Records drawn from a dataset
Lemma load_page_null_witness :
  fst (SearchSample.load_page (js "1") SearchSample.initial)
  = SearchSample.initial
  /\ snd (SearchSample.load_page (js "x") SearchSample.initial) = None.
Proof.
  split.
  - exact (proj1 (load_page_null SearchSample.new_url
                    SearchSample.null_message (js "1")
                    SearchSample.initial eq_refl)).
  - apply (proj2 (proj2 (proj2 (load_page_null SearchSample.new_url
                                  SearchSample.null_message (js "x")
                                  SearchSample.initial eq_refl)))).
    reflexivity.
Defined.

EXERCISE GOAL:
Repeat each record in full; every line must match exactly.

EXERCISE SOLUTION:
Lemma load_page_null_witness :
  fst (SearchSample.load_page (js "1") SearchSample.initial)
  = SearchSample.initial
  /\ snd (SearchSample.load_page (js "x") SearchSample.initial) = None.
Proof.
  split.
  - exact (proj1 (load_page_null SearchSample.new_url
                    SearchSample.null_message (js "1")
                    SearchSample.initial eq_refl)).
  - apply (proj2 (proj2 (proj2 (load_page_null SearchSample.new_url
                                  SearchSample.null_message (js "x")
                                  SearchSample.initial eq_refl)))).
    reflexivity.
Defined.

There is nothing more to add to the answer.